The competition selected 10 projects and the top three will receive an Eyer. “It would be very interesting if we could permanently leave a portable fundus camera with each of the 10 leagues. We’re going to work on getting sponsorship to buy the seven remaining devices,” says the doctor.

“After the Academic Leagues were selected, we spoke to ABLAO’s president Luís Sabage and realized the need to evaluate and follow up on the projects submitted. Our future goal is to increase the number of ophthalmologic leagues, medical students and patients reached by the outreach projects developed,” he explains.

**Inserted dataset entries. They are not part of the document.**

Section NodeFacts.
Variable W : world.
Variable opt : options.
Variable ctrl : ctrl_t.
Variable cert : cert_h.
Variable listmode : bool.
Variable flags : Z.
Variable current_time : ksba_isotime_t.
Variable maxdepth : Z.

Lemma check_validity_soft (c : ksba_cert) :
  keeps soft_kept (check_validity opt current_time c).
Proof. unfold check_validity. soft_by_cases. Qed.

Lemma policy_check_soft (c : ksba_cert) : keeps soft_kept (policy_check W opt c).
Proof.
  unfold policy_check. destruct (negb (no_policy_check opt)); [|soft_step].
  soft_by_cases.
Qed.

Lemma resolve_qualified_soft (s : cert_h) : keeps soft_kept (resolve_qualified W cert s).
Proof. unfold resolve_qualified. soft_by_cases. Qed.

Lemma act_on_trust_soft (c : ksba_cert) (rc : gpg_error_t) :
  keeps soft_kept (act_on_trust W listmode c rc).
Proof. unfold act_on_trust. soft_by_cases. Qed.

Lemma revocation_check_soft (s i : ksba_cert) :
  keeps soft_kept (revocation_check W opt ctrl s i).
Proof. unfold revocation_check. soft_by_cases. Qed.

Lemma root_node_soft (s : cert_h) (rc : gpg_error_t) (rf : rootca_flags_s) :
  keeps soft_kept (root_node W opt ctrl cert listmode flags s rc rf).
Proof.
  unfold root_node, check_cert_sig.
  repeat first [ apply resolve_qualified_soft | apply act_on_trust_soft
               | apply revocation_check_soft | soft_step ].
Qed.

Lemma try_another_cert_soft (fuel : nat) (s : cert_h) (issuer : string) (i : cert_h) :
  keeps soft_kept (try_another_cert W opt fuel s issuer i).
Proof.
  revert i. induction fuel as [|fuel IH]; intros i; cbn [try_another_cert].
  - intros l st f l' st' H. discriminate.
  - unfold check_cert_sig. repeat soft_step.
    intros l st f l' st'.
    destruct (find_up _ _ _ _ _ _ _) as [[r k] s1].
    destruct (negb (failed r)); [|intros H; inversion H; subst; split; auto].
    destruct (keydb_get_cert s1 k) as [[r2 t] s2].
    destruct t as [t|]; [|intros H; inversion H; subst; split; auto].
    destruct (failed r2 || _); [intros H; inversion H; subst; split; auto|].
    intros H. apply IH in H. exact H.
Qed.

Lemma issuer_checks_soft (fuel : nat) (s : cert_h) (issuer : string) :
  keeps soft_kept (issuer_checks W opt ctrl listmode flags fuel s issuer).
Proof.
  unfold issuer_checks, issuer_allowed_ca, agent_istrusted.
  repeat first [ apply try_another_cert_soft | apply revocation_check_soft | soft_step ].
  - soft_by_cases.
  - soft_by_cases.
Qed.

Lemma chain_step_soft (fuel : nat) (s : cert_h) :
  keeps soft_kept
    (chain_step W opt ctrl cert listmode flags current_time maxdepth fuel s).
Proof.
  unfold chain_step, node_checks, issuer_node, agent_istrusted.
  repeat first [ apply check_validity_soft | apply policy_check_soft
               | apply root_node_soft | apply issuer_checks_soft | soft_step ].
Qed.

Furthermore, based on the results obtained in the “Eyes to the Future” contest and the points for improvement found, Gameiro intends to structure an online ophthalmology course for medical students and general practitioners, covering basic eye examination techniques, the use of artificial intelligence platforms and the interpretation of retinography images.

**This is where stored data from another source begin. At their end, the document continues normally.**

(** * rogue/pkg/ast: the syntax tree and its JSON codec

    A shallow embedding of [pkg/ast/ast.go] and [pkg/ast/ast_json.go]:
    the eleven expression variants, the encoder ([JSON] methods), and the
    decoder ([New...FromJSON] functions), together with the parts of
    [strconv], of json-iterator's [Any] accessors and of its string
    writer (with [unicode/utf8]) that the codec calls. *)

From Stdlib Require Import ZArith List String Ascii Bool Lia.
Import ListNotations.

Set Warnings "-register-all".

Open Scope string_scope.
Open Scope Z_scope.

(** ** Outcomes of a Go call

    A Go function of type [(T, error)] returns a value with a nil error,
    or a non-nil error; a call can also panic.  [ErrInvalidJSON] is the
    package's sentinel error; [NumError] is [*strconv.NumError]. *)

Inductive NumErrKind : Type := ErrSyntax | ErrRange.

Inductive error : Type :=
| ErrInvalidJSON
| NumError (Func Num : string) (Err : NumErrKind).

Inductive result (A : Type) : Type :=
| OK (a : A)
| Fail (err : error)
| Panic (msg : string).

Arguments OK {A} a.
Arguments Fail {A} err.
Arguments Panic {A} msg.

Definition bind {A B : Type} (c : result A) (k : A -> result B) : result B :=
  match c with
  | OK a => k a
  | Fail e => Fail e
  | Panic m => Panic m
  end.

Notation "x <- c ;; k" := (bind c (fun x => k))
  (at level 61, c at next level, right associativity).

(** [for i, x := range xs { y, err := f(x); if err != nil { return nil, err }; ys[i] = y }] *)
Fixpoint forEach {A B : Type} (f : A -> result B) (xs : list A) : result (list B) :=
  match xs with
  | [] => OK []
  | x :: rest =>
      y <- f x ;;
      ys <- forEach f rest ;;
      OK (y :: ys)
  end.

The doctor points out that traditional equipment for evaluating the fundus of the eye, such as fundoscopy performed with an indirect ophthalmoscope and condenser lens, is relatively difficult to handle, requires lengthy training, has a learning curve and depends on the examiner for evaluation. Besides, most of the time it doesn’t allow photographic recording of the retina for later discussion and review.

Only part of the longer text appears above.